Le Premier ministre à Moscou

En revanche, aucun commentaire officiel des autorités burkinabè n’a encore été fait sur le voyage du Premier ministre à Moscou du 7 au 15 décembre. Cinq jours après son retour à Ouagadougou, ni le gouvernement ni la présidence ne se sont exprimés sur les motifs de ce déplacement en catimini de Kyélem Apollinaire de Tambèla en Russie, révélé par Jeune Afrique et dont les modalités soulèvent bien des questions.

Accompagné d’une délégation d’une dizaine de personnes, dont des ministres et des militaires, le chef du gouvernement avait en effet quitté secrètement Ouagadougou le 7 décembre à bord d’un C295 de l’armée de l’air malienne qui l’a emmené à Bamako, d’où il s’est ensuite envolé pour Moscou. Pourquoi avoir transité par le Mali et ne pas être allé en Russie directement et officiellement ? Contacté par JA à plusieurs reprises, le porte-parole du gouvernement n’a pas souhaité répondre à nos questions.
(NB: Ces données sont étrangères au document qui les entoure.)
(** The deployment of a rotation installs its credentials. *)
Lemma create_own_ok rd agentID r c now v :
  vault_ok v → r ∈ vt_rotations v → rt_state r ≠ "succeeded" →
  holds v (rt_secret_id r) ("credential-rotation:" +:+ rt_id r) c →
  (∃ a, a ∈ vt_applications v ∧ ap_id a = rt_application_id r ∧ ap_node_id a = agentID) →
  (∀ d, d ∈ vt_deployments v → dp_id d ≠ rt_cpa_deployment_id r) →
  vault_ok (fst (CreateDeployment rd (mk_request (rt_cpa_deployment_id r) agentID Ingress.cpaAppKey "configure" (Some c) "") now v)).
Proof.
  intros Hv Hr Hst Hc Ha Hno. set (q := mk_request _ _ _ _ _ _).
  destruct (create_cases rd q now v) as [->|(secrets & secret & v1 & Hs & Hv1 & ->)]; [done|].
  assert (secrets = cpa_json c) as ->.
  { unfold deployment_secrets, q in Hs. cbn [rq_app_key rq_operation rq_agent_id rq_cpa_credentials] in Hs.
    change (Ingress.cpaAppKey =?s Ingress.cpaAppKey) with true in Hs. change (Ingress.cpaAppKey =?s keeperAppKey) with false in Hs.
    cbn [negb andb String.eqb] in Hs. unfold withCPACredentials in Hs.
    destruct (if _ =?s "install" then _ else _) as [cur|]; [|discriminate Hs]. cbn [rbind default] in Hs.
    unfold guard_err in Hs. destruct (_ || _); [discriminate Hs|]. cbn in Hs. congruence. }
  destruct Hv1 as [(_ & _ & Hempty)|(-> & Hnone & ->)]; [destruct (cpa_json_fields c); destruct Hempty; done|].
  set (v1 := with_secrets _ v). assert (vault_ok v1) as Hok1 by (eapply vault_ok_quiet; [apply quiet_put|done]).
  destruct Hok1 as [H1 H2 H6 H3 H5 H4]. split; try done.
  { intros d [Hd|Hd]%elem_of_app; [by apply H5|]. apply list_elem_of_singleton in Hd as ->. left. }
  intros r' Hr'. destruct (H4 r' Hr') as [c' Hc']. cbn in Hr'.
  destruct (decide (rt_cpa_deployment_id r' = rt_cpa_deployment_id r)) as [E|E].
  - assert (r' = r) as -> by (by apply (nodup_key_eq rt_cpa_deployment_id (vt_rotations v))). exists c. destruct Hc' as [_ _ _].
    split; [|done|].
    + intros _. eapply holds_kept; [|exact Hc]. intros id _. apply put_kept.
    + intros d [Hd|Hd]%elem_of_app Ed; [by destruct (Hno d Hd)|]. apply list_elem_of_singleton in Hd as ->. cbn.
      split_and!; try done. exists (ce_secret_id rd). split; [done|]. unfold getSecret. cbn. unfold sql_row in *.
      assert (List.find (λ r0, sc_id r0 =?s ce_secret_id rd) (vt_secrets v ++
        [mk_secret (ce_secret_id rd) (seal ("deployment:" +:+ rt_cpa_deployment_id r) (cpa_json c)) (rfc3339nano now) (rfc3339nano now)])
        = Some (mk_secret (ce_secret_id rd) (seal ("deployment:" +:+ rt_cpa_deployment_id r) (cpa_json c)) (rfc3339nano now) (rfc3339nano now))) as ->.
      { clear -Hnone. induction (vt_secrets v) as [|y l IH]; cbn in *; [by rewrite String.eqb_refl|]. destruct (_ =?s _); [done|auto]. }
      cbn. by rewrite unseal_seal.
  - exists c'. destruct Hc' as [A B C]. assert (∀ id, succeeded_deployment v1 id → succeeded_deployment
      (with_deployments (vt_deployments v1 ++ [mk_deployment (rq_id q) (rq_agent_id q) (rq_app_key q) (rq_operation q) "pending" false
         (Some (ce_secret_id rd)) (ce_application_id rd) "" (rfc3339nano now) (rfc3339nano now)]) v1) id) as Hsucc.
    { intros id (x & Hx & H). exists x. split; [apply elem_of_app; by left|done]. }
    split; [done| |].
    + intros Hs'. destruct (B Hs') as (B1 & B2 & B3). split_and!; auto.
    + intros d [Hd|Hd]%elem_of_app Ed; [by apply C|]. apply list_elem_of_singleton in Hd as ->. cbn in Ed. congruence.
Qed.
« Renforcer » les relations avec la Russie

Malgré le silence des autorités burkinabè, les informations émergent au compte-gouttes sur ce voyage. Le 20 décembre, Russia Today a diffusé une interview du Premier ministre burkinabè enregistrée le 13 décembre à Moscou. Dans un extrait qui circule sur les réseaux sociaux, il y explique que la raison de sa présence sur les bords de la Moskova est de « renforcer davantage les relations » entre le Burkina Faso et la Russie. « La Russie est une grande nation. Mais elle est pratiquement inexistante au Burkina Faso. Nous aimerions qu’elle prenne la place qui lui revient en tant que grande nation dans notre pays », déclare-t-il.

Quant à son programme sur place, Kyélem Apollinaire de Tambèla évoque des rencontres avec des « personnalités » dans des « ministères et des services », sans plus de précisions. Selon des sources officielles russes, il a notamment été reçu le 12 décembre par Mikhaïl Bogdanov, le vice-ministre russe des Affaires étrangères en charge de l’Afrique. Le reste de son agenda ressemble à un trou noir.

PARIS N’A POUR L’INSTANT, « AUCUNE PREUVE TANGIBLE » DE LA PRÉSENCE DE WAGNER SUR LE TERRITOIRE BURKINABÈ

D’après un ministre d’un pays voisin, le Premier ministre était à Moscou pour acquérir du matériel militaire. Certaines sources françaises, elles, estiment qu’il y était surtout pour rencontrer des cadres de Wagner. « Le Premier ministre a été cornaqué de A à Z par Evgueni Prigojine [le patron de Wagner] durant son séjour en Russie », croit savoir l’une d’entre elles. Côté français, pas question, pour autant, d’affirmer que des mercenaires russes sont déjà au Burkina Faso, comme l’a fait Nana Akufo-Addo. « Nous n’avons, pour l’instant, aucune preuve tangible de leur présence sur le territoire burkinabè », affirme-t-on à Paris.

Facilitation malienne

Si Wagner devait un jour débarquer à Ouagadougou, les autorités de transition maliennes y seraient pour beaucoup. Quand le lieutenant-colonel Paul-Henri Sandaogo Damiba était au pouvoir, Assimi Goïta avait essayé de le convaincre de lui emboîter le pas et de basculer dans la sphère russe. Mais l’ex-président de transition burkinabè s’y était toujours refusé.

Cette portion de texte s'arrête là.